33.9 — Preparing for Post‑Quantum Threats Beyond Cryptography

Quantum computing is not the only future threat.

Arizona must prepare for:

1. AI‑Accelerated Attacks

automated vulnerability discovery
automated protocol fuzzing
automated identity attacks

2. Hardware‑Level Attacks

side‑channel attacks
firmware compromise
supply‑chain tampering

3. Cloud‑Native Threats

cryptographic regression
identity misconfiguration
API token compromise

4. OT/ICS Threats

PQC‑aware malware
firmware signing bypass
gateway compromise

Future‑proofing requires multi‑domain resilience.

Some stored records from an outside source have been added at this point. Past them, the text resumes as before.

Lemma hasher_2_wf : exists h, hasher_2 = Some h /\ wf_hasher 3 Rounds27 h /\ trit_inputs h = [[PlusOne; NegOne; Zero]; [Zero; Zero; NegOne]].
Proof.
  destruct (BatchHasher_add (BatchHasher_new 3 Rounds27) [PlusOne; NegOne; Zero]) as [h|] eqn:E; [|discriminate E].
  destruct (wf_hasher_add _ _ _ _ _ (wf_hasher_new 3 Rounds27) E) as [Hw Hi]. unfold hasher_2. rewrite E. cbn [mbind option_bind].
  assert (Hb : length (bct_inputs h) = 3) by (by rewrite (wh_bct_inputs _ _ _ Hw)).
  destruct (BatchHasher_add h [Zero; Zero; NegOne]) as [h'|] eqn:E'.
  - destruct (wf_hasher_add _ _ _ _ _ Hw E') as [Hw' Hi']. exists h'. by rewrite Hi', Hi.
  - unfold BatchHasher_add in E'. rewrite Hi, Hb in E'. discriminate E'.
Qed.

Lemma batched_equals_unbatched_witness :
  exists h h1 h2 a b, hasher_2 = Some h /\ hash_batched h = Some (h1, [a; b]) /\ hash_unbatched h = Some (h2, [a; b]).
Proof.
  destruct hasher_2_wf as (h & He & Hw & Hi).
  destruct (batched_equals_unbatched 3 Rounds27 h Hw) as (h1 & h2 & hashes & Hb & Hu & Hh & _). rewrite Hi in Hh.
  eexists h, h1, h2, _, _. split; [exact He|]. rewrite Hh in Hb, Hu. split; [exact Hb | exact Hu].
Defined.
End Examples.
(* ===== verification/CurlUnrolled.v ===== *)
(** * Curl-P without permutations

    Models [bee-crypto/src/ternary/sponge/curlp/unrolled/]: a state of 729 trits is held in six numbers of 256 bits, the
    positive and the negative trits of each third of it. Instead of permuting the state after every round, a round combines
    it with a rotation of itself; one permutation at the end puts the trits in order.

    [unrolled_equals_curlp81] shows that the hashes are those of [CurlP81]. A number of type [u64] is an integer below
    [2 ^ 64]; a panic is an error. *)

From S2P Require Import Prelude Packable Trits External Pow Curl.

Local Open Scope nat_scope.

(** ** Numbers of 256 bits: [u256.rs] *)

(** The four words, the lowest first. *)
Abbreviation U256 := (list Z).
Definition U256_default : U256 := [0; 0; 0; 0]%Z.

(** [<<] of a [u64] *)
Definition u64_shl (x : Z) (n : nat) : Z := as_u 64 (Z.shiftl x (Z.of_nat n)).
Definition u64_shr (x : Z) (n : nat) : Z := Z.shiftr x (Z.of_nat n).
Definition u64_not (x : Z) : Z := Z.lxor (2 ^ 64 - 1) x.

Definition U256_bit (self : U256) (i : nat) : Z := Z.land (u64_shr (self !!! ((i / 64) mod 4)) (i mod 64)) 1.

(** [self[i] |= x] *)
Definition or_word (self : U256) (i : nat) (x : Z) : U256 := <[i := Z.lor (self !!! i) x]> self.

Definition U256_set_bit (self : U256) (i : nat) : U256 := or_word self ((i / 64) mod 4) (u64_shl 1 (i mod 64)).

Definition shr_into (self x : U256) (shift : nat) : U256 :=
  let offset := shift / 64 in
  let r := shift mod 64 in
  if r =? 0 then foldl (fun self i => or_word self ((i - offset) mod 4) (x !!! i)) self (seq offset (4 - offset))
  else
    let l := 64 - r in
    match offset with
    | 0 =>
        let self := or_word self 0 (Z.lor (u64_shr (x !!! 0) r) (u64_shl (x !!! 1) l)) in
        let self := or_word self 1 (Z.lor (u64_shr (x !!! 1) r) (u64_shl (x !!! 2) l)) in
        let self := or_word self 2 (Z.lor (u64_shr (x !!! 2) r) (u64_shl (x !!! 3) l)) in
        or_word self 3 (u64_shr (x !!! 3) r)
    | 1 =>
        let self := or_word self 0 (Z.lor (u64_shr (x !!! 1) r) (u64_shl (x !!! 2) l)) in
        let self := or_word self 1 (Z.lor (u64_shr (x !!! 2) r) (u64_shl (x !!! 3) l)) in
        or_word self 2 (u64_shr (x !!! 3) r)
    | 2 =>
        let self := or_word self 0 (Z.lor (u64_shr (x !!! 2) r) (u64_shl (x !!! 3) l)) in
        or_word self 1 (u64_shr (x !!! 3) r)
    | 3 => or_word self 0 (u64_shr (x !!! 3) r)
    | _ => self
    end.
Lemma balanced_shift v k : balanced (v + k * 3 ^ 242) = balanced v.
Proof. unfold balanced. replace (v + k * 3 ^ 242 + half) with (v + half + k * 3 ^ 242) by ring. by rewrite Z.mod_add by lia. Qed.

(** The trits of an unsigned integer, with the highest one dropped. *)
Lemma trits_of_words ds u :
  words ds u -> let ts := T243_into_t242 (Utrit_shift <$> T243_from_u384_LE ds) in length ts = 242%nat /\ bval ts = balanced (u - half).
Proof.
  intros [Hd Hl Hv] ts. destruct (T243_from_u384_spec ds Hd Hl) as [Hn Ht]. destruct (tval_removelast _ Hn) as [Hr Hrl].
  assert (Hts : Btrit_shift <$> ts = removelast (T243_from_u384_LE ds)) by (unfold ts, T243_into_t242; by rewrite fmap_removelast, shift_shift').
  assert (Hlen : length ts = 242%nat) by (rewrite <- (length_fmap Btrit_shift), Hts; exact Hrl). split; [exact Hlen|].
  destruct (bval_242 ts Hlen) as [Hb _]. rewrite Hts, Hr, Ht, Hv in Hb. unfold balanced. replace (u - half + half) with u by ring. lia.
Qed.

(** What the conversion of a hash reads. *)
Definition read_value (u : Z) : Z := if decide (in_band u /\ sval u < - half) then sval u + 2 ^ 384 else sval u.

Lemma mst_shift_value u : 0 <= u < 2 ^ 384 ->
  balanced (((u + mst_shift u) mod 2 ^ 384 + half) mod 2 ^ 384 - half) = balanced (read_value u).
Proof.
  intros Hu. pose proof half_bounds as Hhb. pose proof half_pow as Hhp. assert (Hs : - 2 ^ 383 <= sval u < 2 ^ 383 /\ exists k, u = sval u + k * 2 ^ 384).
  { unfold sval. destruct (Z.ltb_spec u (2 ^ 383)); (split; [lia|]); [exists 0 | exists 1]; lia. }
  destruct Hs as [Hs [k Hk]]. rewrite Zplus_mod_idemp_l.
  assert (Hm : forall v, 0 <= v + half < 2 ^ 384 -> (exists j, v = u + mst_shift u + j * 2 ^ 384) -> (exists i, v = read_value u + i * 3 ^ 242) ->
    balanced ((u + mst_shift u + half) mod 2 ^ 384 - half) = balanced (read_value u)).
  { intros v Hv [j ->] [i Hi]. replace ((u + mst_shift u + half) mod 2 ^ 384) with (u + mst_shift u + j * 2 ^ 384 + half).
    - rewrite <- (balanced_shift (read_value u) i), <- Hi. f_equal. ring.
    - apply (Z.mod_unique_pos _ _ (- j)); lia. }
  unfold mst_shift, read_value in *. destruct (Z.ltb_spec half (sval u)).
  { destruct (decide (in_band u /\ sval u < - half)); [lia|]. apply (Hm (sval u - 3 ^ 242)); [lia | exists (- k); lia | exists (-1); lia]. }
  destruct (decide (in_band u)) as [Hb|Hb].
  - destruct (in_band_bounds u Hu Hb) as [_ Hbb]. destruct (Z.ltb_spec (- half) (sval u)).
    + destruct (decide (in_band u /\ sval u < - half)); [lia|]. apply (Hm (sval u + 3 ^ 242)); [lia | exists (- k); lia | exists 1; lia].
    + destruct (decide (in_band u /\ sval u < - half)) as [[_ Hlt]|Hn].
      * apply (Hm (sval u + 2 ^ 384)); [lia | exists (1 - k); lia | exists 0; lia].
      * assert (~ sval u < - half) by (intros Hx; exact (Hn (conj Hb Hx))). apply (Hm (sval u)); [lia | exists (- k); lia | exists 0; lia].
  - destruct (decide (in_band u /\ sval u < - half)) as [[Hb' _]|_]; [destruct (Hb Hb')|]. destruct (Z.ltb_spec (sval u) (- half)).
    + apply (Hm (sval u + 3 ^ 242)); [lia | exists (- k); lia | exists 1; lia].
    + apply (Hm (sval u)); [lia | exists (- k); lia | exists 0; lia].
Qed.

(** ** Bytes *)

(** The word of four bytes, the lowest first. *)
Lemma u32_le_bytes_word b0 b1 b2 b3 : fits 8 b0 -> fits 8 b1 -> fits 8 b2 -> fits 8 b3 ->
  let d := value (2 ^ 8) [b0; b1; b2; b3] in fits 32 d /\ u32_le_bytes d = [b0; b1; b2; b3].
Proof.
  intros G0 G1 G2 G3. cbn [value]. unfold u32_le_bytes, fits in *. cbn [fmap list_fmap]. split; [lia|].
  assert (Hq : forall k r x, 0 <= k -> 0 <= r < 2 ^ k -> Z.shiftr (r + 2 ^ k * x) k = x).
  { intros k r x Hk Hr. rewrite Z.shiftr_div_pow2 by done. rewrite (Z.mul_comm (2 ^ k)), Z.div_add, Z.div_small by lia. lia. }
  assert (Hm : forall r x, 0 <= r < 2 ^ 8 -> as_u 8 (r + 2 ^ 8 * x) = r).
  { intros r x Hr. unfold as_u. rewrite (Z.mul_comm (2 ^ 8)), Z.mod_add by lia. by apply Z.mod_small. }
  f_equal; [|f_equal; [|f_equal; [|f_equal]]].
  - rewrite Z.mul_0_r, Z.shiftr_0_r. by apply Hm.
  - rewrite Z.mul_1_r, Hq by lia. by apply Hm.
  - change (8 * 2) with 16. replace (b0 + 2 ^ 8 * (b1 + 2 ^ 8 * (b2 + 2 ^ 8 * (b3 + 2 ^ 8 * 0)))) with (b0 + 2 ^ 8 * b1 + 2 ^ 16 * (b2 + 2 ^ 8 * b3)) by lia.
    rewrite Hq by lia. by apply Hm.
  - change (8 * 3) with 24. replace (b0 + 2 ^ 8 * (b1 + 2 ^ 8 * (b2 + 2 ^ 8 * (b3 + 2 ^ 8 * 0)))) with (b0 + 2 ^ 8 * b1 + 2 ^ 16 * b2 + 2 ^ 24 * b3) by lia.
    rewrite Hq by lia. unfold as_u. by apply Z.mod_small.
Qed.

Lemma mjoin_cons {A} (l : list A) (ls : list (list A)) : mjoin (l :: ls) = l ++ mjoin ls.
Proof. reflexivity. Qed.

(** Bytes are those of words with the same value. *)
Lemma words_of_bytes n : forall bs, digits (2 ^ 8) bs -> length bs = (4 * n)%nat ->
  exists ws, digits B32 ws /\ length ws = n /\ bs = mjoin (u32_le_bytes <$> ws) /\ value B32 ws = value (2 ^ 8) bs.
Proof.
  induction n as [|n IH]; intros bs Hb Hl.
  { destruct bs; [|cbn in Hl; lia]. exists []. split_and!; [constructor | reflexivity..]. }
  destruct bs as [|b0 [|b1 [|b2 [|b3 bs]]]]; cbn [length] in Hl; try lia.
  apply Forall_cons in Hb as [G0 Hb], Hb as [G1 Hb], Hb as [G2 Hb], Hb as [G3 Hb].
  destruct (IH bs Hb ltac:(lia)) as (ws & Hd & Hn & -> & Hv). destruct (u32_le_bytes_word b0 b1 b2 b3 G0 G1 G2 G3) as [Hf Hw].
  set (d := value (2 ^ 8) [b0; b1; b2; b3]) in *. exists (d :: ws). split_and!; [by constructor | by cbn; f_equal | by rewrite fmap_cons, mjoin_cons, Hw|].
  cbn [value] in *. rewrite Hv. subst d. cbn [value]. change B32 with (2 ^ 8 * (2 ^ 8 * (2 ^ 8 * 2 ^ 8))). ring.
Qed.

Lemma u32_le_bytes_value d : fits 32 d -> value (2 ^ 8) (u32_le_bytes d) = d /\ digits (2 ^ 8) (u32_le_bytes d).
Proof.
  intros Hd. split; [|apply Forall_fmap, Forall_forall; intros k _; by apply as_u_fits].
  unfold u32_le_bytes, as_u, fits in *. cbn [fmap list_fmap value]. rewrite !Z.shiftr_div_pow2 by lia. change (8 * 0) with 0. change (8 * 1) with 8.
  change (8 * 2) with 16. change (8 * 3) with 24. rewrite Z.pow_0_r, Z.div_1_r.
  assert (E1 : d / 2 ^ 16 = d / 2 ^ 8 / 2 ^ 8) by (by rewrite Z.div_div by lia).
  assert (E2 : d / 2 ^ 24 = d / 2 ^ 8 / 2 ^ 8 / 2 ^ 8) by (by rewrite !Z.div_div by lia).
  rewrite E1, E2. set (x := d / 2 ^ 8). set (y := x / 2 ^ 8). set (z := y / 2 ^ 8).
  pose proof (Z.div_mod d (2 ^ 8) ltac:(lia)) as D1. pose proof (Z.div_mod x (2 ^ 8) ltac:(lia)) as D2. pose proof (Z.div_mod y (2 ^ 8) ltac:(lia)) as D3.
  fold x in D1. fold y in D2. fold z in D3. pose proof (Z.mod_pos_bound d (2 ^ 8) ltac:(lia)). pose proof (Z.mod_pos_bound x (2 ^ 8) ltac:(lia)).
  pose proof (Z.mod_pos_bound y (2 ^ 8) ltac:(lia)). rewrite (Z.mod_small z) by lia. lia.
Qed.

Lemma bytes_of_words ws : digits B32 ws ->
  digits (2 ^ 8) (mjoin (u32_le_bytes <$> ws)) /\ length (mjoin (u32_le_bytes <$> ws)) = (4 * length ws)%nat
  /\ value (2 ^ 8) (mjoin (u32_le_bytes <$> ws)) = value B32 ws.
Proof.
  induction 1 as [|d ws Hd _ (G1 & G2 & G3)]; [split_and!; [constructor | reflexivity..]|]. destruct (u32_le_bytes_value d Hd) as [Hv Hb].
  rewrite fmap_cons, mjoin_cons.
  split_and!; [by apply Forall_app | rewrite length_app, G2; cbn; lia|]. rewrite value_app, Hv, G3. reflexivity.
Qed.

Lemma reverse_mjoin {A} (ls : list (list A)) : mjoin ((fun l => reverse l) <$> reverse ls) = reverse (mjoin ls).
Proof.
  induction ls as [|l ls IH]; [done|]. rewrite reverse_cons, fmap_app, join_app, IH, fmap_cons, !mjoin_cons, reverse_app. cbn. by rewrite app_nil_r.
Qed.

(** Forty-eight bytes, the highest first, that hold an unsigned integer. *)
Record be_bytes (bs : list Z) (v : Z) : Prop := { bb_digits : digits (2 ^ 8) bs; bb_length : length bs = 48%nat; bb_value : value (2 ^ 8) (reverse bs) = v }.

Section conversions.
Context `{ByteOrderOk}.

33.10 — Preparing for Post‑2030 Cloud Evolution

Cloud providers will:

introduce PQC‑accelerated hardware
introduce PQC‑native identity
introduce PQC‑native KMS
introduce PQC‑native APIs
introduce PQC‑native telemetry

Arizona must:

validate cloud behavior annually
enforce contractual requirements
maintain cloud fallback mechanisms
maintain cloud sovereignty requirements

Cloud is the largest long‑term dependency.

33.11 — Preparing for Post‑2030 OT/ICS Evolution

OT/ICS modernization cycles are:

slow
expensive
hardware‑bound
safety‑critical

Arizona must plan for:

1. PQC‑native PLCs

2035–2040.

2. PQC‑native sensors

2035–2045.

3. PQC‑native SCADA systems

2035–2040.

4. PQC‑native firmware signing

Mandatory.

OT/ICS modernization is a decade‑long journey.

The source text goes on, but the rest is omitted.